Hiya forum, so its high time I learnt python. I have been working on a course all week and most of the basics are in place. I will be moving onto the more advanced pentesting oriented course next so I would like to have a little pet project to do in tandem with the learning.
I have considered deploying a honepot on my local network for a while. So i’ll just write one!
I am just looking for some suggestions on potential features that would be handy to include to make the honeypot more functional and more likely to detect unwanted guests.
Any suggestions please?
I will start with an arp scan of the LAN to build a lists of known MAC addresses to identify any new MAC’s that may appear.
Next up i’ll open up http and ssh on the honepot server and capture all requests submitted to both services.
I was thinking if an intruder is identified I want to know as much about him as possible. I’ll capture his MAC and IP and run a port scan etc against him. Any suggestions on what else I could do to figure out as much as possible about the black hat?
I was thinking if an intruder is identified I want to know as much about him as possible. I’ll capture his MAC and IP and run a port scan etc against him. Any suggestions on what else I could do to figure out as much as possible about the black hat?
I agree with @sparkla here. The chances of an attacker coming at you from their own IP address is low and it is significantly more likely you will end up scanning another victim machine. It is also significantly more likely they will detect you and think you are the attacker rather than their own compromised device.
Realistically, short of nation-state actors, there is very little value in trying to hack back like this.
Deter, detect, delay then block is probably the best sequence of events.
Actually wifi hacking is a bit of a concern I have. Or people deploying sneaky little devices onto my network such as a packet squirrel, spy cam or wifi keylogger. Going through a divroce. Wife works in IT. I trained her. I’ll say no more.
Ok maybe i’ll put the hackback idea on ice for now.
Im just looking for general inspiration of any useful features that I could include in the honeypot that would detect an intruder really.
I think the most basic is being attractive enough to an attacker when they run a scan.
But it also needs to fit into the environment - so if your network has 10 locked down windows machines, finding a Linux box with anonymous FTP, finger and telnet wide open might be a bit too obvious.

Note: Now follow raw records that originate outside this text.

(** A connection at the end of the vector, whether its key is new or not. *)
Lemma push_conn_spec c m :
  mgr_wf m → Z.of_nat (length (_spaces_conn m)) < sm_capacity m →
  let m' := push_conn c (Z.of_nat (length (_spaces_conn m))) m in
  mgr_wf m' ∧ sm_capacity m' = sm_capacity m ∧
  mgr_view m' = if im_room (_space_idx_mp m) (sc_space_key c)
                then <[sc_space_key c := c]> (mgr_view m) else mgr_view m.
Proof.
  intros Hw Hlt m'. assert (sm_capacity m' = sm_capacity m) as Hcap.
  { unfold m', push_conn, push_capacity. simpl. by rewrite (proj2 (Z.ltb_lt _ _)). }
  destruct (mgr_view m !! sc_space_key c) as [c0|] eqn:Ev.
  - assert (im_room (_space_idx_mp m) (sc_space_key c) = false) as Er.
    { apply not_true_is_false. intros Hr. apply im_room_absent in Hr; [|apply Hw].
      apply mgr_view_None in Hr; [|done]. congruence. }
    pose proof Hw as (Hi & Hl & Hc). rewrite Er.
    assert (_space_idx_mp m' = _space_idx_mp m) as Hidx.
    { unfold m', push_conn. simpl. by rewrite im_put_full. }
    assert (∀ key i, im_view (_space_idx_mp m) !! key = Some i →
      _spaces_conn m' !! Z.to_nat i = _spaces_conn m !! Z.to_nat i) as Hsame.
    { intros key i (c' & Hl' & _)%Hc. unfold m'. simpl. apply lookup_app_l. by eapply lookup_lt_Some. }
    assert (Z.of_nat (length (_spaces_conn m')) ≤ sm_capacity m') as Hlen'.
    { rewrite Hcap. unfold m'. simpl. rewrite length_app. simpl. lia. }
    clearbody m'. split_and!; [|done|].
    + split_and!; rewrite ?Hidx; [done|done|lia|].
      intros key i E. rewrite (Hsame _ _ E). eauto.
    + apply map_eq. intros key. unfold mgr_view. rewrite Hidx, !lookup_omap.
      destruct (im_view _ !! key) as [i|] eqn:E; [|done]. simpl. by rewrite (Hsame _ _ E).
  - destruct m as [conns cap idx]. simpl in *.
    destruct (mgr_store_push conns cap idx (sc_space_key c) c Hw Ev eq_refl Hlt) as [? ?]. done.
Qed.

Lemma init_loop_spec spaces r :
  router_ok r → Forall space_complete spaces →
  Z.of_nat (length (_spaces_conn (rt_mgr r)) + length spaces) ≤ sm_capacity (rt_mgr r) →
  let i := Z.of_nat (length (_spaces_conn (rt_mgr r))) in
  ∃ r', init_loop i spaces r = Some r' ∧ router_ok r' ∧
    mgr_view (rt_mgr r) ⊆ mgr_view (rt_mgr r') ∧
    (∀ key c, mgr_view (rt_mgr r') !! key = Some c → mgr_view (rt_mgr r) !! key = Some c ∨
       sc_pb_space c ∈ spaces ∧ key = pb_key (sc_pb_space c)) ∧
    (takes_all i (pb_key <$> spaces) (_space_idx_mp (rt_mgr r)) = true →
     ∀ sp, sp ∈ spaces → ∃ c, mgr_view (rt_mgr r') !! pb_key sp = Some c ∧ sc_pb_space c = sp).
Proof.
  intros Hr Hs. revert r Hr. induction Hs as [|sp spaces Hsp _ IH]; intros r [Hw Hl] Hlen i.
  { exists r. split_and!; [done..|eauto|]. intros _ sp Hsp. by apply not_elem_of_nil in Hsp. }
  destruct (SpaceConn_Init_live sp (rt_net r) Hsp) as (msg & c & net & E & Hc).
  destruct (SpaceConn_Init_key _ _ _ _ _ E) as [Hk Hpb]. fold (pb_key sp) in Hk.
  destruct (push_conn_spec c (rt_mgr r) Hw) as (Hw' & Hcap & Hv); [simpl in Hlen; lia|].
  fold i in Hw', Hcap, Hv. set (m' := push_conn c i (rt_mgr r)) in *. rewrite Hk in Hv.
  set (r1 := set_net net (set_mgr m' r)).
  assert (mgr_view (rt_mgr r) ⊆ mgr_view m') as Hsub.
  { rewrite Hv. destruct (im_room _ _) eqn:Er; [|done]. apply insert_subseteq.
    apply mgr_view_None; [done|]. by apply im_room_absent; [apply Hw|]. }
  assert (i + 1 = Z.of_nat (length (_spaces_conn (rt_mgr r1)))) as Hi.
  { unfold r1, m', push_conn. simpl. rewrite length_app. simpl. lia. }
  destruct (IH r1) as (r' & E' & Hr' & Hsub' & Hfrom & Hto).
  { split; [done|]. cbn [r1 rt_mgr set_net set_mgr]. rewrite Hv.
    destruct (im_room _ _); [by apply map_Forall_insert_2|done]. }
  { cbn [r1 rt_mgr set_net set_mgr] in *. rewrite Hcap. simpl in Hlen. lia. }
  rewrite <- Hi in E', Hto. cbn [init_loop]. rewrite E. cbn [mbind option_bind].
  exists r'. split_and!; [exact E'|done|by etrans| |].
  - intros key c' [Hc'|[Hin Hkey]]%Hfrom; [|right; split; [by constructor|done]].
    cbn [r1 rt_mgr set_net set_mgr] in Hc'. rewrite Hv in Hc'.
    destruct (im_room _ _); [|by left].
    apply lookup_insert_Some in Hc' as [[<- <-]|[_ ?]]; [right|by left].
    rewrite Hpb. split; [by left|done].
  - cbn [fmap list_fmap takes_all]. intros [Hroom Hrest]%andb_prop sp' [->|Hin]%elem_of_cons.
    + exists c. split; [|done]. eapply lookup_weaken; [|exact Hsub'].
      cbn [r1 rt_mgr set_net set_mgr]. rewrite Hv, Hroom. apply lookup_insert_eq.
    + apply Hto; [|done]. cbn [r1 rt_mgr set_net set_mgr]. unfold m', push_conn. simpl.
      by rewrite Hk.
Qed.
End opening.
(* ===== verification/Deployment.v ===== *)
(** * Deployment: the stored spaces and the servers that run them

    The master (src/master/clusterapi) and the partition servers
    (src/service/ps) as one system: the calls of the master reach the handlers
    of the servers through HTTP, each server runs a history of its own in
    between, and the question is what the entries of etcd say about the servers.
    The world of the master is extended by a server for every address. *)
From S2P Require Import Prelude StdMap Numeric Bytes OwmrMap Common Dto Files Engine Wire RaftStore.
From S2P Require Import Config Http PsMeta PsRpc PsService.
From S2P Require Import GoStd GoJson MasterCommon MasterEntity MasterCheck Concurrent MasterStore.
From S2P Require Import MasterApi Placement MasterSafety MasterCluster SpaceContract GroupContract.
Local Open Scope Z_scope.

(** ** Calls between the processes *)

(** The methods of a partition server that the master calls. *)
Inductive PsMethod := MethodCreate | MethodDelete.

Definition method_path (m : PsMethod) : string :=
  match m with
  | MethodCreate => "/PsService/CreateSpace"
  | MethodDelete => "/PsService/DeleteSpace"
  end.

Definition ps_url (addr : string) (m : PsMethod) : string :=
  "http://" +:+ addr +:+ method_path m.

Definition task_addr (t : taskArgs) : string := ta_ip t +:+ ":" +:+ to_string (ta_port t).
Definition replica_addr (r : Replica) : string := PsIP r +:+ ":" +:+ to_string (PsPort r).

(** The message DeleteSpaceRequest of common_rpc.proto. *)
Record DeleteRequest := mkDeleteRequest { dr_db_name : string; dr_space_name : string }.

Definition read_DeleteSpaceRequest (j : json) : option DeleteRequest :=
  m ← members j;
  db_name ← field_or "" read_string (member "db_name" m);
  space_name ← field_or "" read_string (member "space_name" m);
  Some (mkDeleteRequest db_name space_name).

Class DeleteRequestJsonLaws `{JsonCodec DeleteRequest} := {
  delete_request_read j req : wf_json j → (depth j ≤ 6)%N →
    read_DeleteSpaceRequest j = Some req → JsonToProtoMessage (print j) = Some req
}.

(** The call a body is read as. *)
Definition read_call `{JsonCodec CreateSpaceRequest} `{JsonCodec DeleteRequest} (m : PsMethod)
    (body : string) : option PsRpcCall :=
  match m with
  | MethodCreate => CallCreateSpace <$> JsonToProtoMessage body
  | MethodDelete =>
      (λ req, CallDeleteSpace (dr_db_name req) (dr_space_name req)) <$> JsonToProtoMessage body
  end.

(** The responses of both methods: a message with a [RespStatus]. *)
Definition response_json (code : Z) (msg : string) : json :=
  JObj [("status", JObj [("code", enc_int code); ("msg", JStr msg)])].
(** * dm-to-date: event extraction and calendar commit

    A shallow embedding of the edge functions that carry the logic of
    the repository:

    - [process-ocr]: [parseEventFromText], [createDraftEvent],
      [sendQuickReplies] and the request handler around them;
    - [create-calendar-event]: [buildGoogleEvent] and the request handler
      that selects a draft, obtains a token, submits the event and records
      the outcome;
    - [instagram-webhook]: [normalizeMessage], [handleQuickReply] and the
      routing of a saved message.

    JavaScript strings are modelled as [string] (code units below 256),
    numbers that are confidences as binary64 floats ([PrimFloat]), time
    values of [Date] objects as [option Z] (milliseconds since the epoch,
    [None] for NaN), thrown exceptions as an explicit completion type. *)

From Stdlib Require Import ZArith List String Ascii Bool Lia Floats Sorted
  DecimalString.
Import ListNotations.

Set Warnings "-inexact-float".

Local Open Scope Z_scope.

(* ================================================================== *)
(** * Strings *)

Module JSString.

Definition chars := list ascii.

Definition code (c : ascii) : N := N_of_ascii c.

(** White space and line terminators that [String.prototype.trim] strips
    and that the regular expression class [\s] matches, among the code
    units below 256: TAB, LF, VT, FF, CR, SP and NBSP. *)
Definition is_space (c : ascii) : bool :=
  let n := code c in
  ((9 <=? n) && (n <=? 13) || (n =? 32) || (n =? 160))%N.

Definition is_digit (c : ascii) : bool :=
  let n := code c in ((48 <=? n) && (n <=? 57))%N.

Definition is_upper (c : ascii) : bool :=
  let n := code c in ((65 <=? n) && (n <=? 90))%N.

(** [toLowerCase] on one code unit: A-Z, and the Latin-1 capitals
    U+00C0..U+00DE except the multiplication sign U+00D7. *)
Definition lower (c : ascii) : ascii :=
  let n := code c in
  if ((65 <=? n) && (n <=? 90) ||
      (192 <=? n) && (n <=? 222) && negb (n =? 215))%N
  then ascii_of_N (n + 32) else c.

Definition toLowerCase (s : chars) : chars := map lower s.

Fixpoint drop_spaces (s : chars) : chars :=
  match s with
  | c :: s' => if is_space c then drop_spaces s' else s
  | [] => []
  end.

Definition trim (s : chars) : chars :=
  rev (drop_spaces (rev (drop_spaces s))).

Fixpoint starts_with (p s : chars) : bool :=
  match p, s with
  | [], _ => true
  | a :: p', b :: s' => Ascii.eqb a b && starts_with p' s'
  | _ :: _, [] => false
  end.

(** [s.includes(p)] *)
Fixpoint includes (p s : chars) : bool :=
  starts_with p s ||
  match s with
  | [] => false
  | _ :: s' => includes p s'
  end.

(** [s.split('\n')]: always at least one piece. *)
Fixpoint split_lines_aux (cur : chars) (s : chars) : list chars :=
  match s with
  | [] => [rev cur]
  | c :: s' =>
      if (code c =? 10)%N then rev cur :: split_lines_aux [] s'
      else split_lines_aux (c :: cur) s'
  end.

Definition split_lines (s : chars) : list chars := split_lines_aux [] s.

Definition of_string : string -> chars := list_ascii_of_string.
Definition to_string : chars -> string := string_of_list_ascii.

(** A string is falsy in a condition exactly when it is empty. *)
Definition truthy (s : string) : bool :=
  match s with EmptyString => false | _ => true end.

(** [xs.join('\n')] *)
Fixpoint join_lines (xs : list chars) : chars :=
  match xs with
  | [] => []
  | [x] => x
  | x :: rest => x ++ ascii_of_N 10 :: join_lines rest
  end.

End JSString.

(* ================================================================== *)
(** * Regular expressions

    The fragment of ECMAScript regular expressions the extractor uses:
    single code-unit tests, concatenation, ordered alternation, greedy
    repetition and capture groups, with the backtracking priority of
    [RegExp.prototype.exec]. *)

Module Regex.
Import JSString.

Inductive regex : Type :=
| Eps
| Chr (p : ascii -> bool)
| Seq (r1 r2 : regex)
| Alt (r1 r2 : regex)
| Star (r : regex)
| Cap (i : nat) (r : regex).

Definition caps := list (nat * chars).

Fixpoint cap_get (i : nat) (c : caps) : option chars :=
  match c with
  | [] => None
  | (j, v) :: c' => if Nat.eqb i j then Some v else cap_get i c'
  end.

Section Matcher.
Context {R : Type}.

(** Continuation-passing backtracking matcher.  [Star] is greedy and
    refuses an iteration that consumes nothing, as the standard does. *)
Fixpoint m (r : regex) (s : chars) (c : caps)
         (k : chars -> caps -> option R) {struct r} : option R :=
  match r with
  | Eps => k s c
  | Chr p =>
      match s with
      | a :: s' => if p a then k s' c else None
      | [] => None
      end
  | Seq r1 r2 => m r1 s c (fun s1 c1 => m r2 s1 c1 k)
  | Alt r1 r2 =>
      match m r1 s c k with
      | Some x => Some x
      | None => m r2 s c k
      end
  | Star r1 =>
      (fix star (fuel : nat) (s0 : chars) (c0 : caps) {struct fuel}
         : option R :=
         match fuel with
         | O => k s0 c0
         | S fuel' =>
             match m r1 s0 c0
                     (fun s1 c1 =>
                        if (List.length s1 <? List.length s0)%nat
                        then star fuel' s1 c1 else None) with
             | Some x => Some x
             | None => k s0 c0
             end
         end) (List.length s) s c
  | Cap i r1 =>
      m r1 s c
        (fun s1 c1 =>
           k s1 ((i, firstn (List.length s - List.length s1) s) :: c1))
  end.
End Matcher.

(** The result of a successful [exec]: the whole match and the groups. *)
Record match_result := { whole : chars; groups : caps }.

Definition match_here (r : regex) (s : chars) : option match_result :=
  m r s []
    (fun s1 c1 =>
       Some {| whole := firstn (List.length s - List.length s1) s; groups := c1 |}).

(** [s.match(r)] for a regular expression without the [g] flag: the
    leftmost position at which the pattern matches. *)
Fixpoint exec (r : regex) (s : chars) : option match_result :=
  match match_here r s with
  | Some x => Some x
  | None =>
      match s with
      | [] => None
      | _ :: s' => exec r s'
      end
  end.

(** ** Pattern combinators *)

Definition lit (c : ascii) : regex := Chr (Ascii.eqb c).

(** A literal letter under the [i] flag. *)
Definition lit_ci (c : ascii) : regex :=
  Chr (fun a => Ascii.eqb (lower a) (lower c)).

Fixpoint seq_of (f : ascii -> regex) (s : string) : regex :=
  match s with
  | EmptyString => Eps
  | String c EmptyString => f c
  | String c s' => Seq (f c) (seq_of f s')
  end.

Definition word_ci (s : string) : regex := seq_of lit_ci s.

Fixpoint alts (rs : list regex) : regex :=
  match rs with
  | [] => Chr (fun _ => false)
  | [r] => r
  | r :: rs' => Alt r (alts rs')
  end.

Definition words_ci (ws : list string) : regex := alts (map word_ci ws).

Definition plus (r : regex) : regex := Seq r (Star r).
Definition opt (r : regex) : regex := Alt r Eps.

Definition digit : regex := Chr is_digit.
Definition space : regex := Chr is_space.

(** [[^,\n]] *)
Definition not_comma_nl : regex :=
  Chr (fun a => negb ((code a =? 44)%N || (code a =? 10)%N)).

(** [[,\s]] *)
Definition comma_or_space : regex :=
  Chr (fun a => (code a =? 44)%N || is_space a).

(** [\d{1,2}] and [\d{4}] *)
Definition digits_1_2 : regex := Seq digit (opt digit).
Definition digits_4 : regex := Seq digit (Seq digit (Seq digit digit)).

End Regex.

(* ================================================================== *)
(** * Dates

    Time values are integers of milliseconds since 1970-01-01T00:00:00Z;
    [None] stands for NaN (an invalid [Date]).  The day and year arithmetic
    follows the definitions of the language standard. *)

Module JSDate.
Import JSString.

Definition msPerDay : Z := 86400000.
Definition maxTime : Z := 8640000000000000.
Definition twoHours : Z := 2 * 60 * 60 * 1000.

(** [TimeClip] *)
Definition TimeClip (v : option Z) : option Z :=
  match v with
  | Some t => if (- maxTime <=? t) && (t <=? maxTime) then Some t else None
  | None => None
  end.

Definition DayFromYear (y : Z) : Z :=
  365 * (y - 1970) + (y - 1969) / 4 - (y - 1901) / 100 + (y - 1601) / 400.

Definition InLeapYear (y : Z) : bool :=
  (y mod 4 =? 0) && (negb (y mod 100 =? 0) || (y mod 400 =? 0)).

(** The year that contains day number [d]: the largest [y] with
    [DayFromYear y <= d]. *)
Definition YearFromDay (d : Z) : Z :=
  let y0 := 1970 + (d * 400) / 146097 in
  if d <? DayFromYear y0 then y0 - 1
  else if DayFromYear (y0 + 1) <=? d then y0 + 1
  else y0.

(** Days of the year before month [m] (1 = January). *)
Definition DaysBeforeMonth (leap : bool) (m : Z) : Z :=
  let l := if leap then 1 else 0 in
  match m with
  | 1 => 0
  | 2 => 31
  | 3 => 59 + l
  | 4 => 90 + l
  | 5 => 120 + l
  | 6 => 151 + l
  | 7 => 181 + l
  | 8 => 212 + l
  | 9 => 243 + l
  | 10 => 273 + l
  | 11 => 304 + l
  | 12 => 334 + l
  | _ => 365 + l
  end.

Definition DaysInMonth (leap : bool) (m : Z) : Z :=
  DaysBeforeMonth leap (m + 1) - DaysBeforeMonth leap m.

(** The month (1..12) of the day [diy] within a year. *)
Definition MonthFromDayInYear (leap : bool) (diy : Z) : Z :=
  let before := DaysBeforeMonth leap in
  if diy <? before 2 then 1 else if diy <? before 3 then 2
  else if diy <? before 4 then 3 else if diy <? before 5 then 4
  else if diy <? before 6 then 5 else if diy <? before 7 then 6
  else if diy <? before 8 then 7 else if diy <? before 9 then 8
  else if diy <? before 10 then 9 else if diy <? before 11 then 10
  else if diy <? before 12 then 11 else 12.

(** [MakeDay] and [MakeDate] for a calendar date with month in 1..12. *)
Definition MakeDay (y m d : Z) : Z :=
  DayFromYear y + DaysBeforeMonth (InLeapYear y) m + d - 1.

Definition MakeTime (h mi s ms : Z) : Z :=
  ((h * 60 + mi) * 60 + s) * 1000 + ms.

Definition MakeDate (day time : Z) : Z := day * msPerDay + time.

(** ** Decimal fields of fixed width *)

Definition digit_char (n : Z) : ascii := ascii_of_N (48 + Z.to_N n).
Definition digit_val (c : ascii) : Z := Z.of_N (code c) - 48.

Fixpoint pad (w : nat) (n : Z) : chars :=
  match w with
  | O => []
  | S w' => pad w' (n / 10) ++ [digit_char (n mod 10)]
  end.

Fixpoint take_digits (w : nat) (acc : Z) (s : chars) : option (Z * chars) :=
  match w with
  | O => Some (acc, s)
  | S w' =>
      match s with
      | c :: s' =>
          if is_digit c then take_digits w' (10 * acc + digit_val c) s'
          else None
      | [] => None
      end
  end.

Definition ch (s : string) : ascii :=
  match s with String c _ => c | EmptyString => Ascii.zero end.

(** ** [Date.prototype.toISOString] on a valid time value *)

Definition year_field (y : Z) : chars :=
  if (0 <=? y) && (y <=? 9999) then pad 4 y
  else (if y <? 0 then ch "-" else ch "+") :: pad 6 (Z.abs y).

Definition iso_of_time (t : Z) : chars :=
  let day := t / msPerDay in
  let tod := t mod msPerDay in
  let y := YearFromDay day in
  let leap := InLeapYear y in
  let diy := day - DayFromYear y in
  let mo := MonthFromDayInYear leap diy in
  let d := diy - DaysBeforeMonth leap mo + 1 in
  year_field y ++ ch "-" :: pad 2 mo ++ ch "-" :: pad 2 d ++
  ch "T" :: pad 2 (tod / 3600000) ++ ch ":" :: pad 2 (tod / 60000 mod 60) ++
  ch ":" :: pad 2 (tod / 1000 mod 60) ++ ch "." :: pad 3 (tod mod 1000) ++
  [ch "Z"].

(** ** The date-time string format

    [iso_parse] recognises the strings whose time value the standard
    fixes: a calendar date [YYYY], [YYYY-MM] or [YYYY-MM-DD] (also with an
    expanded year), read as UTC, optionally followed by
    [THH:mm], [THH:mm:ss] or [THH:mm:ss.sss] and an explicit offset [Z] or
    [+HH:mm] / [-HH:mm].  Every field must be in range and the day must
    exist in its month.  Anything else is left to the engine. *)

Definition bind {A B} (o : option A) (f : A -> option B) : option B :=
  match o with Some a => f a | None => None end.
(** * libstackvm.py: the Python binding of the stack virtual machine

    A shallow embedding of [bindings/python/libstackvm.py].  The binding is
    a thin layer of classes whose methods marshal their arguments through
    [ctypes] and call the exported functions of the native library.  A
    method is embedded as a program over foreign calls ([prog]); running a
    program against a model of the native library ([exec]) gives its
    outcome, and [calls] gives the foreign functions it invoked.

    Platform: a 64-bit little-endian target ([c_size_t] and pointers are
    eight bytes wide), as the library name [libstackvm.dll] suggests. *)

From Stdlib Require Import ZArith Lia.
From Stdlib.Strings Require Import Byte.
From stdpp Require Import base numbers option list strings gmap pretty.

Local Open Scope string_scope.
Local Open Scope Z_scope.

(** ** The C types named in the declarations *)

Inductive ctype : Type :=
| c_void_p | c_char_p | c_bool | c_int
| c_uint8 | c_uint32 | c_int32 | c_size_t | c_double
| c_struct (name : string)
| POINTER (target : ctype).

(** [ctypes] does no overflow checking on integers: a Python [int] handed
    to an integer parameter is reduced to the width of the C type. *)
Definition unsigned (bits z : Z) : Z := z mod 2 ^ bits.
Definition signed (bits z : Z) : Z :=
  (z + 2 ^ (bits - 1)) mod 2 ^ bits - 2 ^ (bits - 1).

Definition wrap (t : ctype) (z : Z) : Z :=
  match t with
  | c_uint8 => unsigned 8 z
  | c_uint32 => unsigned 32 z
  | c_int32 | c_int => signed 32 z
  | c_size_t | c_void_p => unsigned 64 z
  | _ => z
  end.

(** A C [double], identified by its IEEE-754 binary64 bit pattern.  Python
    floats are C doubles, so a float crosses the boundary unchanged. *)
Record double : Type := Double { bits : Z }.

(** ** Python values handed to the binding by its callers *)

Inductive pyval : Type :=
| PyNone
| PyInt (z : Z)
| PyFloat (d : double)
| PyStr (s : string).

Inductive exn : Type :=
| Exception (arg : pyval)
| ArgumentError
| TypeError
| ValueError
| UnicodeDecodeError
| OverflowError
| MemoryError
| AttributeError.

(** What the interpreter supplies and the binding relies on: the UTF-8
    codec behind [str.encode] and [bytes.decode], the conversion of an
    [int] to a [float] ([None] where Python raises [OverflowError]), and
    whether it has the memory for an array of so many bytes. *)
Class PythonRuntime : Type := {
  str_encode : string → list byte;
  bytes_decode : list byte → option string;
  float_of_int : Z → option double;
  can_allocate : Z → bool;
}.

(** ** Structures *)

Record TextPosition : Type := {
  line : Z;      (* c_uint32 *)
  column : Z;    (* c_uint32 *)
  offset : Z;    (* c_uint32 *)
}.

Record InstructionSpan : Type := {
  instruction : Z;   (* c_size_t *)
  start : TextPosition;
  end_ : TextPosition;
}.

(** The nodes of the tree live in native memory; the [root] pointer is
    modelled by the tree it points to. *)
Inductive color : Type := Red | Black.

Inductive rbnode : Type :=
| Leaf
| Node (c : color) (l : rbnode) (span : InstructionSpan) (r : rbnode).

Record RedBlackTree_InstructionSpan : Type := {
  allocator : Z;   (* c_void_p *)
  len : Z;         (* c_uint32 *)
  root : rbnode;   (* c_void_p *)
}.

Record SourceMap : Type := {
  instructions_positions : RedBlackTree_InstructionSpan;
  current_position : TextPosition;
  current_instruction : Z;   (* c_size_t *)
}.

Record Parser : Type := {
  parser : Z;       (* c_void_p *)
  source : Z;       (* POINTER(c_ubyte) *)
  source_len : Z;   (* c_size_t *)
}.

Inductive ValueType : Type :=
| NONE | INTEGER | FLOAT
| ADDRESS_HEAP | ADDRESS_STRING | ADDRESS_CODE | ADDRESS_STACK.

(** [ValueType] is an [IntEnum]: its members are, and compare as, ints. *)
Definition ValueType_int (t : ValueType) : Z :=
  match t with
  | NONE => 0
  | INTEGER => 1
  | FLOAT => 2
  | ADDRESS_HEAP => 3
  | ADDRESS_STRING => 4
  | ADDRESS_CODE => 5
  | ADDRESS_STACK => 6
  end.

sm4sh, I am going to write the entire thing from scratch so looking to not depend on any external code thats not native to kali. The more I think about it the easier I think its going to be. Its just a matter of running a packet capture while I am doing all my usual scanning activities and have the honepot application be aware of those traffic patterns to trigger a response.
I have a mini pc that will be perfect for it. Low power consumption and is also controling my home theatre setup so its always on anyway.
With the PCAP I’ll apply filters so that it only catches protocols that I have alerts set for rather than all data.
On top of that I’ll write a loop into the code so that it captures say 50mb of data or 20 seconds, which ever comes first then screens it for anything suspect and if nothing suspect is found then purge the 50mb of data, rinse and repeat.
If something suspect = present then save that chunk of data for further analysis later and trigger the alert.